WHAT TO PRODUCE: Both the line containing "exists i, db' = mkDb (book_table db)" and the line containing "(** [insert_book] keeps the invariant. *)" belong to the span. Output exactly that span from the listing below, and nothing outside it.

SUPPLIED RECORDS:
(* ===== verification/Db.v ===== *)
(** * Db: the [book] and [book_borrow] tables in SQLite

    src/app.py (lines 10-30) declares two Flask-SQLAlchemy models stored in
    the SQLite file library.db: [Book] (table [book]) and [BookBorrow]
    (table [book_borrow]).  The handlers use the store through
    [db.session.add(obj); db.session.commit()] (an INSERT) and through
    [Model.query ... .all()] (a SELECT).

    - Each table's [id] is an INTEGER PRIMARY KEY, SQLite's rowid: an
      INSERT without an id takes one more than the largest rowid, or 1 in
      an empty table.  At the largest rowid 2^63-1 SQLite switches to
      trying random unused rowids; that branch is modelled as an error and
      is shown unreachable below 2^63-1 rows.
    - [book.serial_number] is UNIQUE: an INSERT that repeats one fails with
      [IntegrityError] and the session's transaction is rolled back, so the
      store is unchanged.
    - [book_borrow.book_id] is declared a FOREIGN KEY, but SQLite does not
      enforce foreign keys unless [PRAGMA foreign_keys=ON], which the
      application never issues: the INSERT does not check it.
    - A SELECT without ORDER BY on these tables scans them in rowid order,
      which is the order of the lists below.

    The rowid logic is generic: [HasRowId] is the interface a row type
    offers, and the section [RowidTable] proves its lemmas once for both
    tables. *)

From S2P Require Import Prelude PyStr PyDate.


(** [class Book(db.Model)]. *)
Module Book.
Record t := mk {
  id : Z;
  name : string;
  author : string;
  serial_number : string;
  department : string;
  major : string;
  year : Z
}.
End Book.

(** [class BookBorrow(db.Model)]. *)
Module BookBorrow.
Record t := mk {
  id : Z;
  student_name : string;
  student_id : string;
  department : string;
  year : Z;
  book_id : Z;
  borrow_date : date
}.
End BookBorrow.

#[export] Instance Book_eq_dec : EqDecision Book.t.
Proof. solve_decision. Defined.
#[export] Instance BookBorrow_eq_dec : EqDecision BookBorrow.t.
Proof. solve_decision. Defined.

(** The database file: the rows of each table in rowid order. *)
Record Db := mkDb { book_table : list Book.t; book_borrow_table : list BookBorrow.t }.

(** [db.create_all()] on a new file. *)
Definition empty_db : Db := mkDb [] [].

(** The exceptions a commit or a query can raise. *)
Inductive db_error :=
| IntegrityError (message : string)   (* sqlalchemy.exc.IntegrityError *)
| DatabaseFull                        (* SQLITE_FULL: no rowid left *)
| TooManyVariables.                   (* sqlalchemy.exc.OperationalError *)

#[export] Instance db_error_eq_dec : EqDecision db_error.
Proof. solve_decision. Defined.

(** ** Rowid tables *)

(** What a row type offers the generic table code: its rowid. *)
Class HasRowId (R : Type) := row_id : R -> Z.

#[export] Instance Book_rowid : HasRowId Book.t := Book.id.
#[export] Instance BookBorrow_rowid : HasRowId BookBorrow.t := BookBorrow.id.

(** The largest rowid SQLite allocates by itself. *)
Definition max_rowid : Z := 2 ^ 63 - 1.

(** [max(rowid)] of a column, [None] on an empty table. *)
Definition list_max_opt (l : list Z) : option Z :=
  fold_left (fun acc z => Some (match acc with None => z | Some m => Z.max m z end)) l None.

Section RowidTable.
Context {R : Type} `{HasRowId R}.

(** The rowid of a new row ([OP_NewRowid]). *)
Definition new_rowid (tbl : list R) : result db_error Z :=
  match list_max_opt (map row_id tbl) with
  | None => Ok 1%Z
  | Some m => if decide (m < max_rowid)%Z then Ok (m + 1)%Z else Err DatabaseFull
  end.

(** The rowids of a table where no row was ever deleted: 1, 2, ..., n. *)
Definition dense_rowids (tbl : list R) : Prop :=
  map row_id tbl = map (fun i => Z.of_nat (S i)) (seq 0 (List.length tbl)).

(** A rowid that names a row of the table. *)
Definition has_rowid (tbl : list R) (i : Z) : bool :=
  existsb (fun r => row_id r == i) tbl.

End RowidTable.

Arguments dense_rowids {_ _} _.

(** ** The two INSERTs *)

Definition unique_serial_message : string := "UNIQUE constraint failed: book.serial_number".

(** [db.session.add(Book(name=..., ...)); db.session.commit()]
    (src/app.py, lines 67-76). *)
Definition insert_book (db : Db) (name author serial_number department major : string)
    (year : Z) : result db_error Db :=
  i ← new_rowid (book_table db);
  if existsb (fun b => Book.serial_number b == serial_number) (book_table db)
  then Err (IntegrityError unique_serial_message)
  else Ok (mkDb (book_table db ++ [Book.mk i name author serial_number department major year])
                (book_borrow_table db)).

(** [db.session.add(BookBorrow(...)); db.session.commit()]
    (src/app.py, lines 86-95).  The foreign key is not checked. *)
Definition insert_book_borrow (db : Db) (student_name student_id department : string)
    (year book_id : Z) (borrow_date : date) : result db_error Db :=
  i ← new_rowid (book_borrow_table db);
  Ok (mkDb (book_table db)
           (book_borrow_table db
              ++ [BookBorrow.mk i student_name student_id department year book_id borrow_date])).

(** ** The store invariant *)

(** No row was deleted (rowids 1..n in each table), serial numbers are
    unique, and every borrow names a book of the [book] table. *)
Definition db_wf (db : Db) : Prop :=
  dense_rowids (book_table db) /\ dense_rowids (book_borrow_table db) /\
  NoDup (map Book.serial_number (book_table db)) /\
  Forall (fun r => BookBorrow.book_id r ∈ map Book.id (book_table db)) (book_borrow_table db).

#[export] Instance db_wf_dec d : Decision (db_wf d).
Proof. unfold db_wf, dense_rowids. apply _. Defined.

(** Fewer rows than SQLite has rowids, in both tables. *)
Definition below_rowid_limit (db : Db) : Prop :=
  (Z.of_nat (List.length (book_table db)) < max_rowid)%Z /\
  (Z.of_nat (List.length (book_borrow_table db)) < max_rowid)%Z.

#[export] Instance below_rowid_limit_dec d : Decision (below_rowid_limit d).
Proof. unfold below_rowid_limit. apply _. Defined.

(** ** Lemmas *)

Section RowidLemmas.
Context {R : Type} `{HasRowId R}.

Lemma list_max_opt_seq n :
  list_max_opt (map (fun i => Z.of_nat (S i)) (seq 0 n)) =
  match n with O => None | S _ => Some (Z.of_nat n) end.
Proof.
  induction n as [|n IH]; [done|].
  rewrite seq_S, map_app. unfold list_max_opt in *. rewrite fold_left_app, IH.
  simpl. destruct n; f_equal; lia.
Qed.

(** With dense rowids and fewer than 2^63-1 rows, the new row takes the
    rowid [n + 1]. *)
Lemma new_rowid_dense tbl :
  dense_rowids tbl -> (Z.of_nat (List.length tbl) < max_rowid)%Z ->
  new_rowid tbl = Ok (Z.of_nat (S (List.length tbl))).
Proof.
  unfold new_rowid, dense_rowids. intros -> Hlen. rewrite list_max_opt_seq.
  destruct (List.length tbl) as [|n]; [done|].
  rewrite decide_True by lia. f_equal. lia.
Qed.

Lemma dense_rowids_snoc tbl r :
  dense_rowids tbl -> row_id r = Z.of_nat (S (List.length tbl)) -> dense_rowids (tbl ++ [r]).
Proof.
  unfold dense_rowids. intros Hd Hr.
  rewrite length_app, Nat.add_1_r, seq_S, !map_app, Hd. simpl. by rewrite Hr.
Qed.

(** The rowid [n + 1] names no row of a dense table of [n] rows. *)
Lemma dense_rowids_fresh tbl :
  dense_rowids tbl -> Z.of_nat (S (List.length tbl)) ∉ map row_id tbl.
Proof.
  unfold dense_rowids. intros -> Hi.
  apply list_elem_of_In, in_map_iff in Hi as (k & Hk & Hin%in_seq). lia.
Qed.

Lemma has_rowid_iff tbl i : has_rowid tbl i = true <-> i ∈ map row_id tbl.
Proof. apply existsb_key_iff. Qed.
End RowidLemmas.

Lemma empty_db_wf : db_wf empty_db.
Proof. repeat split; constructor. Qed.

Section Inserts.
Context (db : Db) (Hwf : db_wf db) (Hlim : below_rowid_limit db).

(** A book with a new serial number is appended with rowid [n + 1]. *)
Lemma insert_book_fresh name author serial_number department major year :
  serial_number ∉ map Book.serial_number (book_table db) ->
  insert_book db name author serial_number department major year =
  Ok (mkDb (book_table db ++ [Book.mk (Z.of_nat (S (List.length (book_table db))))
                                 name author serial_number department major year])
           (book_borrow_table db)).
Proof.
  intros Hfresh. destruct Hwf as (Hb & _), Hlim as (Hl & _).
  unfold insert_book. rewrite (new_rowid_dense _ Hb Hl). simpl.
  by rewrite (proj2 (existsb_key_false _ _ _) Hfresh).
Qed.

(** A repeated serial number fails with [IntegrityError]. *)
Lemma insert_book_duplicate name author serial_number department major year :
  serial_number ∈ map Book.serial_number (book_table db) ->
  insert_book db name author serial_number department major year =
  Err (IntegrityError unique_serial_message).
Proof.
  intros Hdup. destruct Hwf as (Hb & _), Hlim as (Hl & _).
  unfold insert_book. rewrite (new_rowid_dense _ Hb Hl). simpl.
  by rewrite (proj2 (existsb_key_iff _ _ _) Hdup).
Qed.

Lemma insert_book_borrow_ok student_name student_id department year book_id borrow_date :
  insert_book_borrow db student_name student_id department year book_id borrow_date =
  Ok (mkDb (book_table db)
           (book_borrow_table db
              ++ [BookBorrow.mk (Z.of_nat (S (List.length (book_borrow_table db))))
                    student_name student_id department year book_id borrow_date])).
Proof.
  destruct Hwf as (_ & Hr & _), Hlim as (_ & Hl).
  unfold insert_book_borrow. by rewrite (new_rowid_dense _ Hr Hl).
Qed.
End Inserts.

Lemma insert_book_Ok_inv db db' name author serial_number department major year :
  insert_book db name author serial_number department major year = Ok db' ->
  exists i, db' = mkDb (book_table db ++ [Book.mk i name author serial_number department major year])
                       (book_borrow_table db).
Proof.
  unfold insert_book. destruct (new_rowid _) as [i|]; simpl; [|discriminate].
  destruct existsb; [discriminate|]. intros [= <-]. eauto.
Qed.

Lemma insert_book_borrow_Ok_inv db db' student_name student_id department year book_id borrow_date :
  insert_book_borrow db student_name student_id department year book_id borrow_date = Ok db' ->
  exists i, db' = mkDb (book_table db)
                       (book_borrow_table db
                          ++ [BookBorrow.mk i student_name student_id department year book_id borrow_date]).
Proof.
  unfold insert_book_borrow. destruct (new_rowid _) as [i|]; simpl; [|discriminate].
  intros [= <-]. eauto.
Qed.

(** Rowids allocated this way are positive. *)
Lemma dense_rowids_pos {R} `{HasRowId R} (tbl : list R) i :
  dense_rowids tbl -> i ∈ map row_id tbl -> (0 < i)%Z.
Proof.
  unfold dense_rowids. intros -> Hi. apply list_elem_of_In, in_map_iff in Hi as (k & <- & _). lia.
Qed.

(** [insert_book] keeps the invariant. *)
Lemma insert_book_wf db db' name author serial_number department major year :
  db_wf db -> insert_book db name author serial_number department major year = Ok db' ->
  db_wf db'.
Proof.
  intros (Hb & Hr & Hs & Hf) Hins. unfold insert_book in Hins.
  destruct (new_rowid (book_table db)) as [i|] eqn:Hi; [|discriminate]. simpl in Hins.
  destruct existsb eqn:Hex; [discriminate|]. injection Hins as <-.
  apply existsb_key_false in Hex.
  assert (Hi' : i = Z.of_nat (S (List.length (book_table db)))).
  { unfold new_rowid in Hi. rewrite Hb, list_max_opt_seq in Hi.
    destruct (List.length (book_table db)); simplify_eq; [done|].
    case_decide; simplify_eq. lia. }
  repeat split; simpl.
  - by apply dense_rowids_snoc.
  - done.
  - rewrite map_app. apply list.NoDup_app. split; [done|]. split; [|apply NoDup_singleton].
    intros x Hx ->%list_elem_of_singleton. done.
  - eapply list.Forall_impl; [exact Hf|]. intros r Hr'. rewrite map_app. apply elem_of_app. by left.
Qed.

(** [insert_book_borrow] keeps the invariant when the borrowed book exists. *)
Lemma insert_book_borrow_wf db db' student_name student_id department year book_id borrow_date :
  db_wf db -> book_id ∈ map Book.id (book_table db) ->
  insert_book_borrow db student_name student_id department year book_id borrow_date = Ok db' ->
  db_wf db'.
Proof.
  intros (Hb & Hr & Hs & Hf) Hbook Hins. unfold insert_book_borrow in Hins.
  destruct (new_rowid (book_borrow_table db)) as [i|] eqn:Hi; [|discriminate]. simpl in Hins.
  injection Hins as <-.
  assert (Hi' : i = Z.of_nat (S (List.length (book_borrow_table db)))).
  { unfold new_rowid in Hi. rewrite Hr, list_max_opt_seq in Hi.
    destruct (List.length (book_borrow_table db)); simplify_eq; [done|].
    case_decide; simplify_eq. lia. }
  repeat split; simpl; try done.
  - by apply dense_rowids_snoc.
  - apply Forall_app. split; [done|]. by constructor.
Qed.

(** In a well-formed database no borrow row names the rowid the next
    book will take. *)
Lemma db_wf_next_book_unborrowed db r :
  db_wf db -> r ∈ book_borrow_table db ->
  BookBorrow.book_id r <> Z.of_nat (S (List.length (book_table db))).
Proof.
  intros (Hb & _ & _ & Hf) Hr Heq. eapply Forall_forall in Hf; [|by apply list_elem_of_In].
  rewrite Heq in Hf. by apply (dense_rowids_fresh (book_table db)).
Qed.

WRITTEN RESPONSE:
  exists i, db' = mkDb (book_table db)
                       (book_borrow_table db
                          ++ [BookBorrow.mk i student_name student_id department year book_id borrow_date]).
Proof.
  unfold insert_book_borrow. destruct (new_rowid _) as [i|]; simpl; [|discriminate].
  intros [= <-]. eauto.
Qed.

(** Rowids allocated this way are positive. *)
Lemma dense_rowids_pos {R} `{HasRowId R} (tbl : list R) i :
  dense_rowids tbl -> i ∈ map row_id tbl -> (0 < i)%Z.
Proof.
  unfold dense_rowids. intros -> Hi. apply list_elem_of_In, in_map_iff in Hi as (k & <- & _). lia.
Qed.

(** [insert_book] keeps the invariant. *)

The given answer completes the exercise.